At the same time we were exposed for the first time to a different cuisine as soon as we went to college and started to meet new people from different social backgrounds who invited us to their homes and whose parents (who probably thought of us as amusing waifs and strays) invited us to eat with them. I fell in love with the whole thing but we could never have afforded to eat out, so the only way we could eat like our better off friends was to learn to cook. I bought books, slowly accumulated a few pans and after walking miles looking for ingredients, practiced. It never occurred to me to train as a chef; my whole ambition was to be a good cook. There was a shop around the corner that sold cookware and I would spend hours looking through the window at the Le Creuset pots. I bought my first ever carbon steel knife there and resolved never to make-do with inferior equipment – which meant that my skills and equipment were glacially slow to improve. It was decades before we could afford to travel and see continental food at first hand.

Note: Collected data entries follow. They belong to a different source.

(* ===== verification/LinuxVm.v ===== *)
(** * Preparation of the Linux guest: src/src/vmctl.rs, [run_linux_vm]

    The handler that turns a new VM into one that can run Linux: it lays the
    image out in guest memory, allocates that memory, copies the image, writes
    the device tree of [GuestFdt] behind it, builds the stage-2 tables with the
    operations of [Vmctl] and adds the first virtual CPU.  [GuestRun] models
    what happens once the CPU runs.  The results of the calls on the interrupt
    controller and the host's console, which touch neither the VM nor its
    memory, are arguments; cache maintenance is not modelled. *)

From S2P Require Import Prelude Page SystemInfo PageAllocator El2Stage1 GuestStage2 GuestPlatform LinuxBoot Gicv2 Mm Vcpu Vmctl.
From S2P Require Import Stage2Tree VmIsolation DeviceTree Dtb GuestFdt.

(** ** Bytes in a memory of words *)

(** The byte at [a]: memory is kept by 64-bit words, little endian. *)
Definition byte_in (m : Z -> Z) (a : Z) : Z := (m (a - a mod 8) / 2 ^ (8 * (a mod 8))) mod 256.

Definition le_word (f : Z -> Z) (a : Z) : Z := from_le_bytes (map (fun j => f (a + Z.of_nat j)) (seq 0 8)).

(** [copy_nonoverlapping] of [l] to [start]: the words it touches. *)
Definition copy_bytes (m : Z -> Z) (start : Z) (l : list Z) : Z -> Z := fun a =>
  if (a mod 8 =? 0) && (start <? a + 8) && (a <? start + Z.of_nat (length l)) then
    le_word (fun x => if (start <=? x) && (x <? start + Z.of_nat (length l)) then nth (Z.to_nat (x - start)) l 0 else byte_in m x) a
  else m a.

Definition read_bytes (m : Z -> Z) (start : Z) (n : nat) : list Z := map (fun i => byte_in m (start + Z.of_nat i)) (seq 0 n).

(** ** The handler *)

Inductive GuestRunError :=
| Translation (e : TranslationError)
| GicV2 (e : GicV2Error)
| Exited (vector esr_el2 : Z) (reason : VcpuExitReason).

Definition linux_bootargs : str := b"console=ttyAMA0,115200 earlycon=pl011,mmio32,0x09000000 loglevel=8".

(** The configuration of the guest's device tree. *)
Definition linux_config (gicv : GuestDeviceMapping) : GuestFdtConfig :=
  mkGuestFdt [mkGuestRegion (ipa_start GUEST_RAM) (ipa_size GUEST_RAM)] (Some linux_bootargs)
    (Some (mkGuestPl011 (ipa_start GUEST_PL011) (ipa_size GUEST_PL011) GUEST_PL011_CLOCK_HZ VIRTUAL_PL011_IRQ))
    (Some (mkGuestGicV2 (ipa_start GUEST_GICD) (ipa_size GUEST_GICD) (device_ipa gicv) (rsize (device gicv)))).

Definition guest_pa_for (guest_ram_pa ipa : Z) : outcome TranslationError Z :=
  let? offset := ok_or (checked_sub ipa (ipa_start GUEST_RAM)) Unexpected in
  ok_or (checked_add guest_ram_pa offset) AddressOverflow.

Section LinuxVm.
Context {G : Type} `{PageSource G} {M : Type -> Type} `{IndexMap M}.

Notation unexpected := (Translation Unexpected).

(** [r.map_err(|_| TranslationError::Unexpected)?] *)
Definition or_unexpected {E A} (r : outcome E A) : stateful (machine G) GuestRunError A :=
  slift (Prelude.map_err (fun _ => unexpected) r).

(** The image and its zero tail, then the device tree, in guest memory; their
    physical addresses and the size of the tree. *)
Definition load_linux (layout : LinuxBootLayout) (gicv : GuestDeviceMapping) (guest_ram_pa : Z) (image : list Z) :
    stateful (machine G) GuestRunError (Z * Z * nat) :=
  let! image_pa := slift (Prelude.map_err Translation (guest_pa_for guest_ram_pa (image_ipa layout))) in
  let! dtb_pa := slift (Prelude.map_err Translation (guest_pa_for guest_ram_pa (dtb_ipa layout))) in
  let! _ := set_memory (fun m => copy_bytes m image_pa image) in
  let! tail := slift (sub64 (image_size (image_header layout)) (Z.of_nat (length image))) in
  let! _ := set_memory (fun m => copy_bytes m (image_pa + Z.of_nat (length image)) (replicate (Z.to_nat tail) 0)) in
  let! buffer := sread (fun s => read_bytes (mem s) dtb_pa (Z.to_nat LINUX_DTB_CAPACITY)) in
  let '(written, buffer') := build_guest_dtb buffer (linux_config gicv) in
  let! _ := set_memory (fun m => copy_bytes m dtb_pa buffer') in
  let! dtb_real_size := or_unexpected written in
  sret (image_pa, dtb_pa, dtb_real_size).

(** The stage-2 tables, and the values of the registers that select them. *)
Definition map_linux (mmfr0 : option Z) (gicv : GuestDeviceMapping) : stateful (machine G) GuestRunError GuestStage2RegisterValues :=
  let! _ := smap_any unexpected (vm_mem_alloc GuestStage2PageTable None PAGE_SIZE) in
  let! _ := smap_err Translation (VmCtl_map mmfr0 GuestRam NormalWbWa ReadWrite Executable) in
  let! _ := smap_err Translation (map_external_device mmfr0 (ipa_start GUEST_GICV) (mapped_pa gicv) (mapping_size gicv)) in
  let! value := slift (expect mmfr0) in
  let! root := stry (fun s => guest_stage2_page_table_root (vm s)) in
  let! root := slift (expect root) in
  stry (fun s => Prelude.map_err Translation (guest_stage2_register_values (vm_id (vm s)) root (mmfr0_pa_range value))).

(** Everything before the CPU runs.  [gic] is the virtual CPU interface of the
    host's controller, if it was discovered, [enabled] the result of enabling
    the two interrupts on it, [console] whether the host's console was
    initialized. *)
Definition prepare_linux_vm (mmfr0 : option Z) (gic : option PhysRegion) (enabled : outcome GicV2Error unit) (console : bool)
    (image : list Z) : stateful (machine G) GuestRunError (GuestStage2RegisterValues * nat) :=
  let! layout := or_unexpected (default_for_image image None) in
  let! gic := slift (expect gic) in
  let! _ := slift (Prelude.map_err GicV2 enabled) in
  let! _ := slift (if console then Ok tt else Panic) in
  let! _ := or_unexpected GuestPlatform.validate in
  let! gicv := or_unexpected (map_device_into_window GUEST_GICV gic) in
  let! ram := smap_any unexpected (vm_mem_alloc GuestRam (Some (ipa_start GUEST_RAM)) (ipa_size GUEST_RAM)) in
  let! guest_ram_pa := slift (ok_or ram unexpected) in
  let! _ := load_linux layout gicv guest_ram_pa image in
  let! registers := map_linux mmfr0 gicv in
  let regs := initial_registers layout in
  let! vcpu_id := add_vcpu (Vcpu_new_linux (pc regs) (x0 regs)) in
  let! _ := stry (fun s => expect (vcpu_mut (vm s) vcpu_id)) in
  sret (registers, vcpu_id).

End LinuxVm.

(** ** Bytes *)

Lemma from_le_nth l : forall j, Forall u8 l -> (j < length l)%nat ->
  (from_le_bytes l / 2 ^ (8 * Z.of_nat j)) mod 256 = nth j l 0.
Proof.
  induction l as [|x l IH]; intros j Hl Hj; [cbn in Hj; lia|]. apply Forall_cons_1 in Hl as [Hx Hl]. unfold u8 in Hx.
  cbn [from_le_bytes]. destruct j as [|j].
  - rewrite Z.mul_0_r, Z.pow_0_r, Z.div_1_r. cbn [nth]. rewrite (Z.mul_comm 256), Z.mod_add by lia. apply Z.mod_small. lia.
  - cbn [nth length] in *. rewrite <- (IH j Hl) by lia. f_equal. replace (8 * Z.of_nat (S j)) with (8 + 8 * Z.of_nat j) by lia.
    rewrite Z.pow_add_r, <- Z.div_div by lia. f_equal. change (2 ^ 8) with 256. rewrite (Z.mul_comm 256), Z.div_add by lia.
    rewrite Z.div_small by lia. lia.
Qed.

Lemma byte_in_u8 m a : u8 (byte_in m a).
Proof. unfold byte_in, u8. apply Z.mod_pos_bound. lia. Qed.

Lemma nth_u8 l i : Forall u8 l -> u8 (nth i l 0).
Proof.
  intros Hl. destruct (Nat.lt_ge_cases i (length l)) as [Hi|Hi]; [|rewrite nth_overflow by done; by unfold u8].
  rewrite Forall_forall in Hl. apply Hl, list_elem_of_In. by apply nth_In.
Qed.

(** A copy changes exactly the bytes it covers. *)
Lemma byte_in_copy m start l a :
  Forall u8 l ->
  byte_in (copy_bytes m start l) a =
    if (start <=? a) && (a <? start + Z.of_nat (length l)) then nth (Z.to_nat (a - start)) l 0 else byte_in m a.
Proof.
  intros Hl. unfold byte_in at 1, copy_bytes. set (w := a - a mod 8). pose proof (Z.mod_pos_bound a 8 ltac:(lia)) as Ha.
  assert (Hw : w mod 8 = 0) by (unfold w; Z.to_euclidean_division_equations; lia). rewrite Hw. cbn [Z.eqb andb].
  destruct ((start <? w + 8) && (w <? start + Z.of_nat (length l))) eqn:E.
  - unfold le_word. set (f := fun x => _). rewrite <- (Z2Nat.id (a mod 8)) at 1 by lia. rewrite from_le_nth.
    + rewrite (nth_indep _ 0 (f 0%nat)) by (rewrite length_map, length_seq; lia). rewrite map_nth, seq_nth by lia.
      unfold f. rewrite Nat.add_0_l, Z2Nat.id by lia. by replace (w + a mod 8) with a by (unfold w; lia).
    + apply Forall_map, Forall_forall. intros j _. unfold f. case_match; [by apply nth_u8|apply byte_in_u8].
    + rewrite length_map, length_seq. lia.
  - destruct ((start <=? a) && (a <? start + Z.of_nat (length l))) eqn:E2; [|done]. apply andb_false_iff in E. unfold w in E.
    destruct E as [E|E]; bool_prop; lia.
Qed.

(** A copy leaves the words alone that it does not reach. *)
Lemma copy_bytes_frame m start l a : a < start - 7 \/ start + Z.of_nat (length l) <= a -> copy_bytes m start l a = m a.
Proof.
  intros Ha. unfold copy_bytes. destruct (_ && _ && _) eqn:E; [|done]. bool_prop. lia.
Qed.

Lemma copy_bytes_page m start l a lo hi :
  lo mod 8 = 0 -> lo <= start -> start + Z.of_nat (length l) <= hi -> hi mod 8 = 0 -> ~ lo <= a < hi -> copy_bytes m start l a = m a.
Proof.
  intros Hlo H1 H2 Hhi Ha. unfold copy_bytes. destruct (_ && _ && _) eqn:E; [|done]. bool_prop. exfalso.
  Z.to_euclidean_division_equations. lia.
Qed.

(** ** What the guest sees *)

Section Prepared.
Context {G : Type} `{HS : PageSource G} {M : Type -> Type} `{HM : IndexMap M} (base : G).
Implicit Types (s : machine G).

Notation mems s := (vm_mem (vm s)).

(** The byte a guest reads at an address it can translate. *)
Definition guest_byte s (ipa : Z) : option Z :=
  match walk_of s ipa with
  | Page pa _ _ _ => Some (byte_in (mem s) (pa + ipa mod PAGE_SIZE))
  | _ => None
  end.

(** The state the handler leaves: RAM at [ram_pa], the device window, nothing
    else; the image and its zero tail at the address the CPU starts at; at the
    address in its first register a blob that describes this very platform. *)
Record linux_prepared (layout : LinuxBootLayout) (gicv : GuestDeviceMapping) (image : list Z) (pa_range ram_pa : Z)
    (registers : GuestStage2RegisterValues) (id : nat) s : Prop := {
  lp_translation : forall ipa, va_ok ipa ->
    walk_of s ipa =
      if (ipa_start GUEST_RAM <=? ipa) && (ipa <? ipa_start GUEST_RAM + ipa_size GUEST_RAM)
      then Page (ram_pa + (page_base ipa - ipa_start GUEST_RAM)) NormalWbWa ReadWrite Executable
      else if (ipa_start GUEST_GICV <=? ipa) && (ipa <? ipa_start GUEST_GICV + mapping_size gicv)
      then Page (mapped_pa gicv + (page_base ipa - ipa_start GUEST_GICV)) DeviceNgNre ReadWrite ExecuteNever
      else Fault;
  lp_own : forall ipa, in_ipa GUEST_RAM ipa -> own_page base s ipa (ram_pa + (page_base ipa - ipa_start GUEST_RAM));
  lp_image : forall i, 0 <= i < image_size (image_header layout) ->
    guest_byte s (image_ipa layout + i) = Some (nth (Z.to_nat i) image 0);
  lp_dtb : exists blob fdt, Fdt_new blob = Ok fdt /\ describes (linux_config gicv) fdt /\
    forall i x, blob !! i = Some x -> guest_byte s (dtb_ipa layout + Z.of_nat i) = Some x;
  lp_vcpu : vcpus (vm s) !! id = Some (Vcpu_new_linux (image_ipa layout) (dtb_ipa layout));
  lp_root : exists root, guest_stage2_page_table_root (E:=unit) (vm s) = Ok (Some root) /\
    guest_stage2_register_values (vm_id (vm s)) root pa_range = Ok registers
}.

Our problem was that so many ingredients were simply unobtainable. We learned the location of bay trees, rosemary bushes and other herbs. Sage and thyme were only available in bunches as Christmas approached so we foraged for what we needed in the leafy streets and gardens and eventually got ourselves our first allotment. It’s a well rehearsed truth that olive oil could only be obtained in tiny bottles at the chemist. Luckily we had a deli nearby, run by a Hungarian refugee who imported foods we’d never seen or even dreamed of. We learned to grow some food and we were lucky enough to find neighbours who could show us how to dress the chickens, pheasants and rabbits that found their way to our door. The local butcher showed me how to humanely kill and pluck a chicken. When I was a community arts worker I learned to be careful about expressing any food preferences, because some of the young men I worked with would go poaching to order.

Today we were sitting at the table shelling the borlotti beans to store for the winter. At lunchtime we had a tasting of several varieties of apple that we grow and ate chunky bread. After a dreadfully tough summer we were on the point of giving up the allotment but Madame kept the faith and we’re back on track once again preparing the ground for next season. Against all expectations the fruit crop; sweet apples, pears, plums, damsons and cookers has been the best ever. The borlotti crop was the largest yet and even the potatoes held fast in the ground right through the drought. Chard, spinach and most of the herbs survived too, with minimal watering. The tomatoes and peppers suffered in the polytunnel but now at last the rain has come and the water butts are slowly filling. Storage is easy but harvesting water is a bit more tricky. The greenhouse roof faces east and west, taking most of the weather pretty well. The water butts there fill quickest, but the shed roof slopes to the north and its three barrels are much slower to fill. So the trick is to pump water from the full barrels to the empty ones so that every drop is captured. I can see that the dramatic climate change we’re experiencing is not going to reverse any time soon and so droughts, extreme weather and storms need to be factored into our planning.

So now we ache in places we didn’t know existed, but we grow closer each time we go to the allotment. The shared physical work renders the gym subscription redundant and the mental challenge of planning it all is rewarded at this time of year in the kitchen and at the table, and there really is some kind of spiritual dimension to it. The news is terribly unsettling, and the uncaring viciousness of so many people provokes paranoia and despair; but somehow the simple act of plunging your hands into the soil, or sowing and harvesting your own food have the strange capacity to heal those hurts. Our friendships among the other allotmenteers brings us together in a shared interest with a huge range of people and skills. Doctors; nurses; teachers and professors muck in with many others with quite different life experiences. The allotments are, in the truest sense, a university.